== Segment start ==

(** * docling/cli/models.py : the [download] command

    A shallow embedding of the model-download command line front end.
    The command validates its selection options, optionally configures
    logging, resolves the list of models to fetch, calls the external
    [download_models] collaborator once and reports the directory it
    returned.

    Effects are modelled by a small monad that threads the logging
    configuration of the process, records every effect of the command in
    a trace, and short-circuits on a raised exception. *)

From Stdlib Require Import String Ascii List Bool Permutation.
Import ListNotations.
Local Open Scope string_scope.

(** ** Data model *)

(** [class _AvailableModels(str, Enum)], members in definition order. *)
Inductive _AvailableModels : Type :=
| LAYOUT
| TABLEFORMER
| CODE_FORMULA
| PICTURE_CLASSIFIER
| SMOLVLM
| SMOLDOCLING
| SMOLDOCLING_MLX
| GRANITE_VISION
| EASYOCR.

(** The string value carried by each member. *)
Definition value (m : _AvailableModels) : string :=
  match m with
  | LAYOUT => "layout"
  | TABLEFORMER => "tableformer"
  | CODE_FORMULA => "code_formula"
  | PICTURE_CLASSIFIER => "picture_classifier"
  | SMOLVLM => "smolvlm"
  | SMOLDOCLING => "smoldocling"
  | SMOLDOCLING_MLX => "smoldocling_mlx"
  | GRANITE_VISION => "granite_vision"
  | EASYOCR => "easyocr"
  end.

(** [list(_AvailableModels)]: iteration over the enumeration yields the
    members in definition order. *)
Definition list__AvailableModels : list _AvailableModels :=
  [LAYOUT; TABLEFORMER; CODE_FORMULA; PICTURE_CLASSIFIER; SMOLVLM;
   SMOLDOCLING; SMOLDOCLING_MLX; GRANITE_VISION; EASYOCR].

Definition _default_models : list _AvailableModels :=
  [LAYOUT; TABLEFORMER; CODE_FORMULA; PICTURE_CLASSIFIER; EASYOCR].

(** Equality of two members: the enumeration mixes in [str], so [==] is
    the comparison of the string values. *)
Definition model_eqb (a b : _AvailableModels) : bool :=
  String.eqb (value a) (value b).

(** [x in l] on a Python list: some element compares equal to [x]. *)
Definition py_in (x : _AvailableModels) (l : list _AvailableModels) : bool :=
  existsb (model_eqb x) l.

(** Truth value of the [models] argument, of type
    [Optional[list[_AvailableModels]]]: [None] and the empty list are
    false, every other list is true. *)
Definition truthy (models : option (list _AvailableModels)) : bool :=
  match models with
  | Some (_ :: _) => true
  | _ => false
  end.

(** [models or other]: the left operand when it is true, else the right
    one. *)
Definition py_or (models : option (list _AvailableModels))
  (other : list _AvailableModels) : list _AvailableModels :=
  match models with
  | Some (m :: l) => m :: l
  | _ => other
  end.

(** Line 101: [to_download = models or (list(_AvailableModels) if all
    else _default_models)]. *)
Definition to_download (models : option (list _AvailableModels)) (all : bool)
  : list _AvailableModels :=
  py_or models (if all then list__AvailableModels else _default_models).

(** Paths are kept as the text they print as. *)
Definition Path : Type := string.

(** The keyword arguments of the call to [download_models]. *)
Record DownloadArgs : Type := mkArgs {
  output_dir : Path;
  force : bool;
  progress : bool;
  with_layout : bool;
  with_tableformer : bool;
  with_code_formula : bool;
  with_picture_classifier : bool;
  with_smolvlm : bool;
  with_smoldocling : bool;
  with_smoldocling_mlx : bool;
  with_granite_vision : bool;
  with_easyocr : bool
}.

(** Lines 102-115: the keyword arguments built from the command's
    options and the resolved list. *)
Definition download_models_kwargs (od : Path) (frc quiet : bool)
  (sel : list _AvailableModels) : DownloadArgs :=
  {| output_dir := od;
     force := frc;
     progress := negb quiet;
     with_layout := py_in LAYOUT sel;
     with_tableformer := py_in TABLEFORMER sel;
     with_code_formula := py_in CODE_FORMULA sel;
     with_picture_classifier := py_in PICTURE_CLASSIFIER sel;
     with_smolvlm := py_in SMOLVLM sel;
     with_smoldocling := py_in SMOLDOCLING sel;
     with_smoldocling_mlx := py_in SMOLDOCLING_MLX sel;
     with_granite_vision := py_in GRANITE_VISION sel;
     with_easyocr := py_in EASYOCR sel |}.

== Segment end ==

▸ **Your objective**
All of the material is to be copied word for word.

▸ **Solved exercise**
(** * docling/cli/models.py : the [download] command

    A shallow embedding of the model-download command line front end.
    The command validates its selection options, optionally configures
    logging, resolves the list of models to fetch, calls the external
    [download_models] collaborator once and reports the directory it
    returned.

    Effects are modelled by a small monad that threads the logging
    configuration of the process, records every effect of the command in
    a trace, and short-circuits on a raised exception. *)

From Stdlib Require Import String Ascii List Bool Permutation.
Import ListNotations.
Local Open Scope string_scope.

(** ** Data model *)

(** [class _AvailableModels(str, Enum)], members in definition order. *)
Inductive _AvailableModels : Type :=
| LAYOUT
| TABLEFORMER
| CODE_FORMULA
| PICTURE_CLASSIFIER
| SMOLVLM
| SMOLDOCLING
| SMOLDOCLING_MLX
| GRANITE_VISION
| EASYOCR.

(** The string value carried by each member. *)
Definition value (m : _AvailableModels) : string :=
  match m with
  | LAYOUT => "layout"
  | TABLEFORMER => "tableformer"
  | CODE_FORMULA => "code_formula"
  | PICTURE_CLASSIFIER => "picture_classifier"
  | SMOLVLM => "smolvlm"
  | SMOLDOCLING => "smoldocling"
  | SMOLDOCLING_MLX => "smoldocling_mlx"
  | GRANITE_VISION => "granite_vision"
  | EASYOCR => "easyocr"
  end.

(** [list(_AvailableModels)]: iteration over the enumeration yields the
    members in definition order. *)
Definition list__AvailableModels : list _AvailableModels :=
  [LAYOUT; TABLEFORMER; CODE_FORMULA; PICTURE_CLASSIFIER; SMOLVLM;
   SMOLDOCLING; SMOLDOCLING_MLX; GRANITE_VISION; EASYOCR].

Definition _default_models : list _AvailableModels :=
  [LAYOUT; TABLEFORMER; CODE_FORMULA; PICTURE_CLASSIFIER; EASYOCR].

(** Equality of two members: the enumeration mixes in [str], so [==] is
    the comparison of the string values. *)
Definition model_eqb (a b : _AvailableModels) : bool :=
  String.eqb (value a) (value b).

(** [x in l] on a Python list: some element compares equal to [x]. *)
Definition py_in (x : _AvailableModels) (l : list _AvailableModels) : bool :=
  existsb (model_eqb x) l.

(** Truth value of the [models] argument, of type
    [Optional[list[_AvailableModels]]]: [None] and the empty list are
    false, every other list is true. *)
Definition truthy (models : option (list _AvailableModels)) : bool :=
  match models with
  | Some (_ :: _) => true
  | _ => false
  end.

(** [models or other]: the left operand when it is true, else the right
    one. *)
Definition py_or (models : option (list _AvailableModels))
  (other : list _AvailableModels) : list _AvailableModels :=
  match models with
  | Some (m :: l) => m :: l
  | _ => other
  end.

(** Line 101: [to_download = models or (list(_AvailableModels) if all
    else _default_models)]. *)
Definition to_download (models : option (list _AvailableModels)) (all : bool)
  : list _AvailableModels :=
  py_or models (if all then list__AvailableModels else _default_models).

(** Paths are kept as the text they print as. *)
Definition Path : Type := string.

(** The keyword arguments of the call to [download_models]. *)
Record DownloadArgs : Type := mkArgs {
  output_dir : Path;
  force : bool;
  progress : bool;
  with_layout : bool;
  with_tableformer : bool;
  with_code_formula : bool;
  with_picture_classifier : bool;
  with_smolvlm : bool;
  with_smoldocling : bool;
  with_smoldocling_mlx : bool;
  with_granite_vision : bool;
  with_easyocr : bool
}.

(** Lines 102-115: the keyword arguments built from the command's
    options and the resolved list. *)
Definition download_models_kwargs (od : Path) (frc quiet : bool)
  (sel : list _AvailableModels) : DownloadArgs :=
  {| output_dir := od;
     force := frc;
     progress := negb quiet;
     with_layout := py_in LAYOUT sel;
     with_tableformer := py_in TABLEFORMER sel;
     with_code_formula := py_in CODE_FORMULA sel;
     with_picture_classifier := py_in PICTURE_CLASSIFIER sel;
     with_smolvlm := py_in SMOLVLM sel;
     with_smoldocling := py_in SMOLDOCLING sel;
     with_smoldocling_mlx := py_in SMOLDOCLING_MLX sel;
     with_granite_vision := py_in GRANITE_VISION sel;
     with_easyocr := py_in EASYOCR sel |}.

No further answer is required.